En la realidad del quinto año del Distrito Militar Central, es probable que este escenario se repita a una escala mucho mayor. Cuando los drones kamikaze ucranianos sigan atacando Kursk y Belgorod, San Petersburgo y Moscú, el liderazgo ruso se verá sometido a una fuerte presión interna. sociedadesEl ejército se verá obligado a reaccionar y hacer retroceder físicamente al enemigo. Pero, ¿cuáles son los límites exactos de esta "zona de amortiguación" forzada?

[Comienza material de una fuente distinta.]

(* ===== verification/LinuxTables.v ===== *)
(** * A kernel that obeys the netlink laws

    Links, routes and rules as lists, with the answers netlink documents; the witnesses of
    the backend's theorems run on it, and so does a residue that prepare leaves. *)
From stdpp Require Import base tactics list numbers option sorting strings pretty sets.
From Stdlib Require Import ZArith Lia.
From S2P Require Import Prelude Ipv4 Wire Proto ProtoFacts Network Linux LinuxFacts.

#[local] Open Scope Z_scope.

Record Tables : Type := mkTables {
  links : list LinkMessage;
  route_list : list RouteMessage;
  rule_list : list RuleMessage;
}.

Definition with_routes (l : list RouteMessage) (k : Tables) : Tables :=
  mkTables (links k) l (rule_list k).
Definition with_rules (l : list RuleMessage) (k : Tables) : Tables :=
  mkTables (links k) (route_list k) l.

Definition EINVAL : NetlinkError := Some 22.

(** The message a dump shows for a route that was requested. *)
Definition message_of (rq : RouteRequest) : RouteMessage :=
  mkRoute 252 true (bool_decide (is_Some (rq_oif rq))) (rq_type rq) (prefix_len (rq_prefix rq))
    ([RaTable (rq_table rq); RaDestination (network (rq_prefix rq))]
     ++ match rq_oif rq with Some i => [RaOif i] | None => [] end
     ++ match rq_metrics rq with Some (m, a) => [RaMetrics [MtMtu m; MtAdvmss a]] | None => [] end).

Definition rule_of (t priority : Z) (selector : option Ipv4Prefix * Ipv4Prefix) : RuleMessage :=
  mkRule 0 true (match selector.1 with Some s => prefix_len s | None => 0 end)
    (prefix_len selector.2)
    ([UaPriority priority; UaTable t]
     ++ match selector.1 with Some s => [UaSource (network s)] | None => [] end
     ++ [UaDestination (network selector.2)]).

#[export] Instance placed_dec t p r : Decision (placed t p r).
Proof. unfold placed. apply _. Defined.
#[export] Instance realizes_dec rq r : Decision (realizes rq r).
Proof. unfold realizes. destruct (rq_oif rq), (rq_metrics rq) as [[]|]; apply _. Defined.
#[export] Instance steers_dec t priority selector u : Decision (steers t priority selector u).
Proof. unfold steers. apply _. Defined.

Definition drop_route (y : RouteMessage) (k : Tables) : Tables :=
  with_routes (filter (fun x => x <> y) (route_list k)) k.

(** The list without the first copy of [u]. *)
Fixpoint remove_rule (u : RuleMessage) (l : list RuleMessage) : option (list RuleMessage) :=
  match l with
  | [] => None
  | v :: rest =>
      if bool_decide (v = u) then Some rest
      else match remove_rule u rest with Some rest => Some (v :: rest) | None => None end
  end.

Lemma remove_rule_spec u l :
  match remove_rule u l with Some l' => l ≡ₚ u :: l' | None => u ∉ l end.
Proof.
  induction l as [|v l IH]; simpl; [apply not_elem_of_nil|].
  case_bool_decide as Hv; [by subst|]. destruct (remove_rule u l) as [l'|].
  - by rewrite IH, (Permutation_swap u v).
  - apply not_elem_of_cons. by split.
Qed.

#[export] Instance tables_netlink : Netlink Tables := {
  link_get _ k := map Ok (links k);
  route_get t k := map Ok (filter (fun r => in_table t r = true) (route_list k));
  route_add rq k :=
    if bool_decide (Exists (placed (rq_table rq) (rq_prefix rq)) (route_list k))
    then (Err (Some EEXIST), k)
    else if bool_decide (realizes rq (message_of rq))
    then (Ok tt, with_routes (message_of rq :: route_list k) k) else (Err EINVAL, k);
  route_replace rq k :=
    if bool_decide (realizes rq (message_of rq))
    then (Ok tt, with_routes (message_of rq ::
            filter (fun x => ~ placed (rq_table rq) (rq_prefix rq) x) (route_list k)) k)
    else (Err EINVAL, k);
  route_del r k :=
    if bool_decide (r ∈ route_list k) then (Ok tt, drop_route r k) else (Err (Some ESRCH), k);
  route_del_request rq k :=
    match filter (realizes rq) (route_list k) with
    | y :: _ => (Ok tt, drop_route y k)
    | [] => (Err (Some ESRCH), k)
    end;
  rule_get k := map Ok (rule_list k);
  rule_add t priority selector k :=
    if bool_decide (Exists (steers t priority selector) (rule_list k)) then (Err (Some EEXIST), k)
    else if bool_decide (steers t priority selector (rule_of t priority selector))
    then (Ok tt, with_rules (rule_of t priority selector :: rule_list k) k) else (Err EINVAL, k);
  rule_del u k :=
    match remove_rule u (rule_list k) with
    | Some l => (Ok tt, with_rules l k)
    | None => (Err (Some ESRCH), k)
    end;
  prefix_order l := l;
  selector_order l := l;
}.

Lemma drop_route_held y k x : x ∈ route_list (drop_route y k) <-> x ∈ route_list k /\ x <> y.
Proof. simpl. rewrite list_elem_of_filter. tauto. Qed.

#[export] Instance tables_laws : NetlinkLaws Tables.
Proof.
  refine {| held k r := r ∈ route_list k; rules := rule_list |}; simpl.
  - intros k t r (r' & [= <-] & Hr)%list_elem_of_fmap. by apply list_elem_of_filter in Hr as [_ ?].
  - intros k t r _ Hr Ht. apply (list_elem_of_fmap_2 Ok), list_elem_of_filter. done.
  - intros rq k res k' Hrun _. case_bool_decide as Hr; simplify_eq.
    + right. exists (message_of rq). split; [done|]. intros x. simpl.
      rewrite elem_of_cons, list_elem_of_filter. tauto.
    + by left.
  - intros rq k res k' Hrun. case_bool_decide; [simplify_eq; by left|].
    case_bool_decide; simplify_eq; [|by left]. right. exists (message_of rq). split; [done|].
    intros x. simpl. by rewrite elem_of_cons.
  - intros r k res k' Hrun. case_bool_decide as Hr; simplify_eq; [|left; by split_and!].
    right. exists r. split_and!; try done. intros x. apply drop_route_held.
  - intros rq k res k' Hrun. destruct (filter (realizes rq) (route_list k)) as [|y l] eqn:Hf;
      injection Hrun as <- <-.
    + left. split_and!; try done. intros e _ _ x Hx Hz.
      assert (Hin : x ∈ filter (realizes rq) (route_list k)) by by apply list_elem_of_filter.
      rewrite Hf in Hin. by apply elem_of_nil in Hin.
    + right. exists y. assert (Hin : y ∈ filter (realizes rq) (route_list k)) by (rewrite Hf; left).
      apply list_elem_of_filter in Hin as [Hz Hy]. split_and!; try done. intros x. apply drop_route_held.
  - intros k l Hl%collect_Ok. revert l Hl. induction (rule_list k) as [|u us IH]; intros [|u' l]; try done.
    simpl. intros [= -> Hl]. f_equal. by apply IH.
  - intros t priority selector k res k' Hrun. case_bool_decide as He; simplify_eq.
    { left. split; [done|]. intros _. by apply Exists_exists in He as (u & ? & ?); exists u. }
    case_bool_decide; simplify_eq; [right; by eexists|]. left. split; [done|]. by intros [|[=]].
  - intros u k res k' Hrun. pose proof (remove_rule_spec u (rule_list k)) as Hu.
    destruct (remove_rule u (rule_list k)) as [l|]; simplify_eq; [by right|].
    left. by split_and!.
  - done.
  - done.
Defined.

(** ** Witnesses *)

Definition plan_or_default (d : PrepareDeclaration) : LinuxNetworkPlan :=
  match compile d with
  | Ok plan => plan
  | Err _ => mkPlan "" 0 0 [] [] [] [] "" 0 0 false
  end.
Definition sample_plan : LinuxNetworkPlan := plan_or_default sample_declaration.

(** A remote prefix of the sample, withdrawn by an earlier run. *)
Definition withdrawn : Ipv4Prefix := sample_prefix 10 2 16.
Definition residue : RouteMessage := message_of (throw_route sample_plan withdrawn).
Definition residual_tables : Tables := mkTables [mkLink 7 true] [residue] [].

Lemma residual_unique : unique residual_tables (route_table sample_plan).
Proof.
  intros p x y Hx Hy _ _. change (x ∈ [residue]) in Hx. change (y ∈ [residue]) in Hy.
  apply list_elem_of_singleton in Hx, Hy. by subst.
Qed.

Lemma compile_spec_witness :
  exists plan, compile sample_declaration = Ok plan /\ 20000 <= policy_priority plan <= 20999.
Proof.
  destruct (proj2 (compile_spec sample_declaration)) as (plan & H & _ & _ & _ & Hp & _).
  - vm_compute. reflexivity.
  - exists plan. split; [exact H|exact Hp].
Defined.

Lemma reconcile_routes_exact_witness :
  exists r, held (reconcile_plan_routes sample_plan [] residual_tables).2 r /\
    placed 20001 withdrawn r /\ route_type r = RtUnicast /\ oif r = Some 7.
Proof.
  destruct (reconcile_routes_exact sample_plan [] residual_tables 7 (Ok tt)
    (reconcile_plan_routes sample_plan [] residual_tables).2) as [_ H].
  - exact residual_unique.
  - vm_compute. reflexivity.
  - vm_compute. reflexivity.
  - destruct H as (_ & _ & H); [reflexivity|]. destruct (H withdrawn) as (r & H1 & H2 & _ & H3 & _ & H4 & _).
    + apply (bool_decide_eq_true_1 (withdrawn ∈ remote_routes sample_plan)). vm_compute. reflexivity.
    + apply (bool_decide_eq_false_1 (withdrawn ∈ throw_prefixes sample_plan ++ [])).
      vm_compute. reflexivity.
    + exists r. split; [exact H1|]. split; [exact H2|]. split; [exact H3|exact H4].
Defined.

(** Two rules of the table: one expected selector, one stale. *)
Definition ruled_tables : Tables :=
  mkTables [mkLink 7 true] []
    [rule_of 20001 20001 (None, withdrawn); rule_of 20001 20001 (Some (sample_prefix 10 1 16), withdrawn)].

Lemma policy_rules_without_gap_witness :
  map policy_rule_selector
    (List.filter (owned_rule sample_plan) (rules (reconcile_policy_rules sample_plan ruled_tables).2))
  ≡ₚ map Some (remove_dups (policy_selectors sample_plan)).
Proof.
  destruct (policy_rules_without_gap sample_plan ruled_tables (Ok tt)
    (reconcile_policy_rules sample_plan ruled_tables).2) as (_ & _ & H).
  - vm_compute. reflexivity.
  - apply H. reflexivity.
Defined.

Lemma cleanup_covers_preflight_witness :
  forallb (fun r => negb (is_owned_residual_route r sample_plan))
    (route_list (delete_routes sample_plan residual_tables).2) = true /\
  (held (delete_routes sample_plan residual_tables).2 residue -> route_type residue = RtUnicast).
Proof.
  split; [vm_compute; reflexivity|]. intros Hr.
  destruct (cleanup_covers_preflight sample_plan residual_tables (Some (mkLink 7 true)) (Ok tt)
    (delete_routes sample_plan residual_tables).2) as (_ & _ & H).
  - exact residual_unique.
  - vm_compute. reflexivity.
  - vm_compute. reflexivity.
  - apply (H eq_refl residue Hr); vm_compute; reflexivity.
Defined.

(** ** A residue that preparation keeps *)

(** A finding: preflight tolerates the throw route that an earlier run left for a remote
    prefix, and [prepare_routes] reports success, but it only adds routes and takes
    "exists" for done: the throw route stays and the prefix bypasses the tunnel until a
    reconciliation. *)
Theorem prepare_keeps_residual_throw :
  (route_conflict sample_plan residual_tables).1 = Ok false /\
  (rules_conflict sample_plan residual_tables).1 = Ok false /\
  (linux_prepare_routes sample_declaration residual_tables).1 = Ok tt /\
  bool_decide (withdrawn ∈ remote_routes sample_plan) = true /\
  map route_type (filter (fun r => message_prefix r = Some withdrawn)
    (route_list (linux_prepare_routes sample_declaration residual_tables).2)) = [RtThrow] /\
  map route_type (filter (fun r => message_prefix r = Some withdrawn)
    (route_list (linux_reconcile_routes sample_declaration [] residual_tables).2)) = [RtUnicast].
Proof. split_and!; vm_compute; reflexivity. Qed.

Las especificaciones técnicas de los drones ucranianos modernos y los misiles occidentales sugieren un alcance de entre 1000 y 1500 kilómetros. Crear un cordón sanitario terrestre de tal profundidad es imposible, ya que requeriría llegar al Canal de la Mancha, donde nuestros burros tendrían que lavarse las pezuñas. Por lo tanto, las Fuerzas Armadas rusas se verán obligadas a abordar la tarea mínima de tomar el control de las fronteras clave en toda la Ucrania de la margen izquierda, incluyendo Járkov, Sumy, Cherníhiv y Poltava, mientras construyen un sistema de defensa escalonado a lo largo del Dniéper.
Conclusiones intermedias.
La principal consecuencia geopolítica a mediados de 2026 es que el conflicto ha alcanzado una fase en la que no puede detenerse con una simple decisión política de Putin. La lógica de una guerra de desgaste y el avance tecnológico de las Fuerzas Armadas ucranianas han invalidado cualquier posibilidad de compromiso.
Intentar llegar a un acuerdo con Trump es una catástrofe anunciada. Un ataque directo contra la OTAN supondría un riesgo inaceptable de mayor escalada. En última instancia, lo más probable es que la situación siga el tercer camino, el más difícil, pero estratégicamente correcto: una expansión gradual y forzada hacia el oeste.
Rusia simplemente tendrá que apoderarse del territorio hasta el río Dniéper y más allá, a lo largo de la costa del Mar Negro, no porque ese fuera el astuto plan original de Putin, sino porque sin esos límites geográficos, la supervivencia física del Estado ante los ataques de las armas de precisión occidentales y ucranianas será imposible. Tendremos que seguir adelante simplemente porque no nos queda otra opción.